> Your task:
All entries are to be repeated exactly as shown below.

Extracted records below:

(* ===== verification/Syscall.v ===== *)
(** * syscall.c and sysproc.c: system calls and their arguments

    The kernel reads the arguments of a system call from user memory through the
    page table of the running process.  A load from a page that is not present
    takes a page fault in the kernel; the handler of trap.c maps the page and the
    load is tried again.  When the handler cannot map it the same fault is taken
    for ever ([NoFuel]).  The state is the kernel state with [ticks], as in Trap. *)

From S2P Require Import Prelude Mmu CString Kalloc Vm VmCopy Proc Trap.

Section syscall.
  Context `{KernelImage} `{ProcImage} {F : Type} `{FileOps F}.
  Context (ticks_addr : Z).

Abbreviation K := (M (kern F)).
Abbreviation T := (M (kern F * Z)).

(** ** Loads from user memory *)

Definition uload8_now (me : nat) (va : Z) : K (option Z) :=
  p ← proc_at me;
  in_phys (gets (λ s, uread (mem s) (p_pgdir p) va)).

(** a fault that is taken again and again *)
Definition stuck {A} : K A := λ _, NoFuel.

Definition uload8 (me : nat) (va : Z) : K Z :=
  v ← uload8_now me va;
  match (v : option Z) with
  | Some b => mret b
  | None =>
      _ ← (pgfault (Some me) va : K Z);
      v ← uload8_now me va;
      match (v : option Z) with Some b => mret b | None => stuck end
  end.

Definition uload32 (me : nat) (va : Z) : K Z :=
  b0 ← uload8 me va; b1 ← uload8 me (va + 1); b2 ← uload8 me (va + 2); b3 ← uload8 me (va + 3);
  mret (b0 + 2 ^ 8 * b1 + 2 ^ 16 * b2 + 2 ^ 24 * b3).

(** ** Arguments: [None] is the result -1 *)

Definition fetchint (me : nat) (addr : Z) : K (option Z) :=
  p ← proc_at me;
  if (p_sz p <=? addr) || (p_sz p <? u32 (addr + 4)) then mret None
  else v ← uload32 me addr; mret (Some (i32 v)).

Fixpoint fetchstr_loop (n : nat) (me : nat) (s ep pp : Z) : K (option Z) :=
  match n with
  | O => λ _, NoFuel
  | S n =>
      if s <? ep then
        b ← uload8 me s;
        if b =? 0 then mret (Some (i32 (s - pp)))
        else fetchstr_loop n me (u32 (s + 1)) ep pp
      else mret None
  end.

(** the pointer, and the length of the string *)
Definition fetchstr (me : nat) (addr : Z) : K (option (Z * Z)) :=
  p ← proc_at me;
  if p_sz p <=? addr then mret None
  else
    r ← fetchstr_loop (S (Z.to_nat (p_sz p - addr))) me addr (p_sz p) addr;
    mret ((λ n, (addr, n)) <$> r).

Definition argint (me : nat) (n : Z) : K (option Z) :=
  p ← proc_at me;
  esp ← in_phys (rd32 (p_tf p + TF_esp));
  fetchint me (u32 (esp + 4 + 4 * n)).

Definition argptr (me : nat) (n size : Z) : K (option Z) :=
  p ← proc_at me;
  mi ← argint me n;
  match mi with
  | None => mret None
  | Some i =>
      if (size <? 0) || (p_sz p <=? u32 i) || (p_sz p <? u32 (u32 i + size)) then mret None
      else mret (Some (u32 i))
  end.

Definition argstr (me : nat) (n : Z) : K (option (Z * Z)) :=
  ma ← argint me n;
  match ma with
  | None => mret None
  | Some addr => fetchstr me (u32 addr)
  end.

(** ** sysproc.c *)

Definition sys_fork (me : nat) : K Z := fork me.
Definition sys_wait (me : nat) : K Z := wait me.

Definition sys_kill (me : nat) : K Z :=
  ma ← argint me 0;
  match ma with None => mret (-1) | Some pid => kill pid end.

Definition sys_getpid (me : nat) : K Z := p ← proc_at me; mret (p_pid p).

Definition sys_sbrk (me : nat) : K Z :=
  ma ← argint me 0;
  match ma with
  | None => mret (-1)
  | Some n =>
      p ← proc_at me;
      let addr := i32 (p_sz p) in
      r ← growproc me n;
      if r <? 0 then mret (-1) else mret addr
  end.

(** one round of the loop of [sys_sleep]; [ticks - ticks0 < n] compares unsigned *)
Definition sys_sleep_round (me : nat) (ticks0 n : Z) : T Z :=
  ticks ← gets snd;
  if u32 (ticks - ticks0) <? u32 n then
    p ← in_kern (proc_at me);
    if p_killed p then mret (-1)
    else in_kern (sleep me ticks_addr)
  else mret 0.

Definition sys_sleep (me : nat) : T Z :=
  ma ← in_kern (argint me 0);
  match ma with
  | None => mret (-1)
  | Some n => ticks0 ← gets snd; sys_sleep_round me ticks0 n
  end.

Definition sys_uptime : T Z := xticks ← gets snd; mret (i32 xticks).

Definition sys_hello : K Z := mret 0.

(** the pointer is used even when [argstr] fails and leaves it unset; what is
    printed is not modelled *)
Definition sys_helloYou (me : nat) : K Z := _ ← argstr me 0; mret 0.

Definition sys_getNumProc : K Z := getNumProc.
Definition sys_showAncestry (me : nat) : K Z := _ ← showAncestry me; mret 0.
Definition sys_numvp (me : nat) : K Z := numvp me.
Definition sys_numpp (me : nat) : K Z := numpp me.

Definition sys_mmap (me : nat) : K Z :=
  ma ← argint me 0;
  match ma with
  | None => mret 0
  | Some size =>
      if (size <? 0) || negb (Z.rem size PGSIZE =? 0) then mret 0
      else mmap me size
  end.

(** ** The dispatcher *)

Inductive sysret := Sret (v : Z) | Sexit.

Definition ret_k (m : K Z) : T sysret := v ← in_kern m; mret (Sret v).

(** the calls of sysfile.c: pipe, read, exec, fstat, chdir, dup, open, write,
    mknod, unlink, link, mkdir, close *)
Context (sysfile : Z → nat → T sysret).

Definition syscalls (num : Z) : option (nat → T sysret) :=
  if num =? 1 then Some (λ me, ret_k (sys_fork me))
  else if num =? 2 then Some (λ me, _ ← in_kern (exit me); mret Sexit)
  else if num =? 3 then Some (λ me, ret_k (sys_wait me))
  else if num =? 6 then Some (λ me, ret_k (sys_kill me))
  else if num =? 11 then Some (λ me, ret_k (sys_getpid me))
  else if num =? 12 then Some (λ me, ret_k (sys_sbrk me))
  else if num =? 13 then Some (λ me, v ← sys_sleep me; mret (Sret v))
  else if num =? 14 then Some (λ _, v ← sys_uptime; mret (Sret v))
  else if num =? 22 then Some (λ _, ret_k sys_hello)
  else if num =? 23 then Some (λ me, ret_k (sys_helloYou me))
  else if num =? 24 then Some (λ _, ret_k sys_getNumProc)
  else if num =? 25 then Some (λ me, ret_k (sys_showAncestry me))
  else if num =? 26 then Some (λ me, ret_k (sys_numvp me))
  else if num =? 27 then Some (λ me, ret_k (sys_numpp me))
  else if num =? 28 then Some (λ me, ret_k (sys_mmap me))
  else if (4 <=? num) && (num <=? 21) then Some (sysfile num)
  else None.

(** false when the call does not return *)
Definition syscall (me : nat) : T bool :=
  p ← in_kern (proc_at me);
  num ← in_kern (in_phys (rd32 (p_tf p + TF_eax)));
  r ← match syscalls (i32 num) with Some f => f me | None => mret (Sret (-1)) end;
  match r with
  | Sexit => mret false
  | Sret v => _ ← in_kern (in_phys (wr32 (p_tf p + TF_eax) (u32 v))); mret true
  end.

End syscall.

End of Extracted records.

> Task answer:
(* ===== verification/Syscall.v ===== *)
(** * syscall.c and sysproc.c: system calls and their arguments

    The kernel reads the arguments of a system call from user memory through the
    page table of the running process.  A load from a page that is not present
    takes a page fault in the kernel; the handler of trap.c maps the page and the
    load is tried again.  When the handler cannot map it the same fault is taken
    for ever ([NoFuel]).  The state is the kernel state with [ticks], as in Trap. *)

From S2P Require Import Prelude Mmu CString Kalloc Vm VmCopy Proc Trap.

Section syscall.
  Context `{KernelImage} `{ProcImage} {F : Type} `{FileOps F}.
  Context (ticks_addr : Z).

Abbreviation K := (M (kern F)).
Abbreviation T := (M (kern F * Z)).

(** ** Loads from user memory *)

Definition uload8_now (me : nat) (va : Z) : K (option Z) :=
  p ← proc_at me;
  in_phys (gets (λ s, uread (mem s) (p_pgdir p) va)).

(** a fault that is taken again and again *)
Definition stuck {A} : K A := λ _, NoFuel.

Definition uload8 (me : nat) (va : Z) : K Z :=
  v ← uload8_now me va;
  match (v : option Z) with
  | Some b => mret b
  | None =>
      _ ← (pgfault (Some me) va : K Z);
      v ← uload8_now me va;
      match (v : option Z) with Some b => mret b | None => stuck end
  end.

Definition uload32 (me : nat) (va : Z) : K Z :=
  b0 ← uload8 me va; b1 ← uload8 me (va + 1); b2 ← uload8 me (va + 2); b3 ← uload8 me (va + 3);
  mret (b0 + 2 ^ 8 * b1 + 2 ^ 16 * b2 + 2 ^ 24 * b3).

(** ** Arguments: [None] is the result -1 *)

Definition fetchint (me : nat) (addr : Z) : K (option Z) :=
  p ← proc_at me;
  if (p_sz p <=? addr) || (p_sz p <? u32 (addr + 4)) then mret None
  else v ← uload32 me addr; mret (Some (i32 v)).

Fixpoint fetchstr_loop (n : nat) (me : nat) (s ep pp : Z) : K (option Z) :=
  match n with
  | O => λ _, NoFuel
  | S n =>
      if s <? ep then
        b ← uload8 me s;
        if b =? 0 then mret (Some (i32 (s - pp)))
        else fetchstr_loop n me (u32 (s + 1)) ep pp
      else mret None
  end.

(** the pointer, and the length of the string *)
Definition fetchstr (me : nat) (addr : Z) : K (option (Z * Z)) :=
  p ← proc_at me;
  if p_sz p <=? addr then mret None
  else
    r ← fetchstr_loop (S (Z.to_nat (p_sz p - addr))) me addr (p_sz p) addr;
    mret ((λ n, (addr, n)) <$> r).

Definition argint (me : nat) (n : Z) : K (option Z) :=
  p ← proc_at me;
  esp ← in_phys (rd32 (p_tf p + TF_esp));
  fetchint me (u32 (esp + 4 + 4 * n)).

Definition argptr (me : nat) (n size : Z) : K (option Z) :=
  p ← proc_at me;
  mi ← argint me n;
  match mi with
  | None => mret None
  | Some i =>
      if (size <? 0) || (p_sz p <=? u32 i) || (p_sz p <? u32 (u32 i + size)) then mret None
      else mret (Some (u32 i))
  end.

Definition argstr (me : nat) (n : Z) : K (option (Z * Z)) :=
  ma ← argint me n;
  match ma with
  | None => mret None
  | Some addr => fetchstr me (u32 addr)
  end.

(** ** sysproc.c *)

Definition sys_fork (me : nat) : K Z := fork me.
Definition sys_wait (me : nat) : K Z := wait me.

Definition sys_kill (me : nat) : K Z :=
  ma ← argint me 0;
  match ma with None => mret (-1) | Some pid => kill pid end.

Definition sys_getpid (me : nat) : K Z := p ← proc_at me; mret (p_pid p).

Definition sys_sbrk (me : nat) : K Z :=
  ma ← argint me 0;
  match ma with
  | None => mret (-1)
  | Some n =>
      p ← proc_at me;
      let addr := i32 (p_sz p) in
      r ← growproc me n;
      if r <? 0 then mret (-1) else mret addr
  end.

(** one round of the loop of [sys_sleep]; [ticks - ticks0 < n] compares unsigned *)
Definition sys_sleep_round (me : nat) (ticks0 n : Z) : T Z :=
  ticks ← gets snd;
  if u32 (ticks - ticks0) <? u32 n then
    p ← in_kern (proc_at me);
    if p_killed p then mret (-1)
    else in_kern (sleep me ticks_addr)
  else mret 0.

Definition sys_sleep (me : nat) : T Z :=
  ma ← in_kern (argint me 0);
  match ma with
  | None => mret (-1)
  | Some n => ticks0 ← gets snd; sys_sleep_round me ticks0 n
  end.

Definition sys_uptime : T Z := xticks ← gets snd; mret (i32 xticks).

Definition sys_hello : K Z := mret 0.

(** the pointer is used even when [argstr] fails and leaves it unset; what is
    printed is not modelled *)
Definition sys_helloYou (me : nat) : K Z := _ ← argstr me 0; mret 0.

Definition sys_getNumProc : K Z := getNumProc.
Definition sys_showAncestry (me : nat) : K Z := _ ← showAncestry me; mret 0.
Definition sys_numvp (me : nat) : K Z := numvp me.
Definition sys_numpp (me : nat) : K Z := numpp me.

Definition sys_mmap (me : nat) : K Z :=
  ma ← argint me 0;
  match ma with
  | None => mret 0
  | Some size =>
      if (size <? 0) || negb (Z.rem size PGSIZE =? 0) then mret 0
      else mmap me size
  end.

(** ** The dispatcher *)

Inductive sysret := Sret (v : Z) | Sexit.

Definition ret_k (m : K Z) : T sysret := v ← in_kern m; mret (Sret v).

(** the calls of sysfile.c: pipe, read, exec, fstat, chdir, dup, open, write,
    mknod, unlink, link, mkdir, close *)
Context (sysfile : Z → nat → T sysret).

Definition syscalls (num : Z) : option (nat → T sysret) :=
  if num =? 1 then Some (λ me, ret_k (sys_fork me))
  else if num =? 2 then Some (λ me, _ ← in_kern (exit me); mret Sexit)
  else if num =? 3 then Some (λ me, ret_k (sys_wait me))
  else if num =? 6 then Some (λ me, ret_k (sys_kill me))
  else if num =? 11 then Some (λ me, ret_k (sys_getpid me))
  else if num =? 12 then Some (λ me, ret_k (sys_sbrk me))
  else if num =? 13 then Some (λ me, v ← sys_sleep me; mret (Sret v))
  else if num =? 14 then Some (λ _, v ← sys_uptime; mret (Sret v))
  else if num =? 22 then Some (λ _, ret_k sys_hello)
  else if num =? 23 then Some (λ me, ret_k (sys_helloYou me))
  else if num =? 24 then Some (λ _, ret_k sys_getNumProc)
  else if num =? 25 then Some (λ me, ret_k (sys_showAncestry me))
  else if num =? 26 then Some (λ me, ret_k (sys_numvp me))
  else if num =? 27 then Some (λ me, ret_k (sys_numpp me))
  else if num =? 28 then Some (λ me, ret_k (sys_mmap me))
  else if (4 <=? num) && (num <=? 21) then Some (sysfile num)
  else None.

(** false when the call does not return *)
Definition syscall (me : nat) : T bool :=
  p ← in_kern (proc_at me);
  num ← in_kern (in_phys (rd32 (p_tf p + TF_eax)));
  r ← match syscalls (i32 num) with Some f => f me | None => mret (Sret (-1)) end;
  match r with
  | Sexit => mret false
  | Sret v => _ ← in_kern (in_phys (wr32 (p_tf p + TF_eax) (u32 v))); mret true
  end.

End syscall.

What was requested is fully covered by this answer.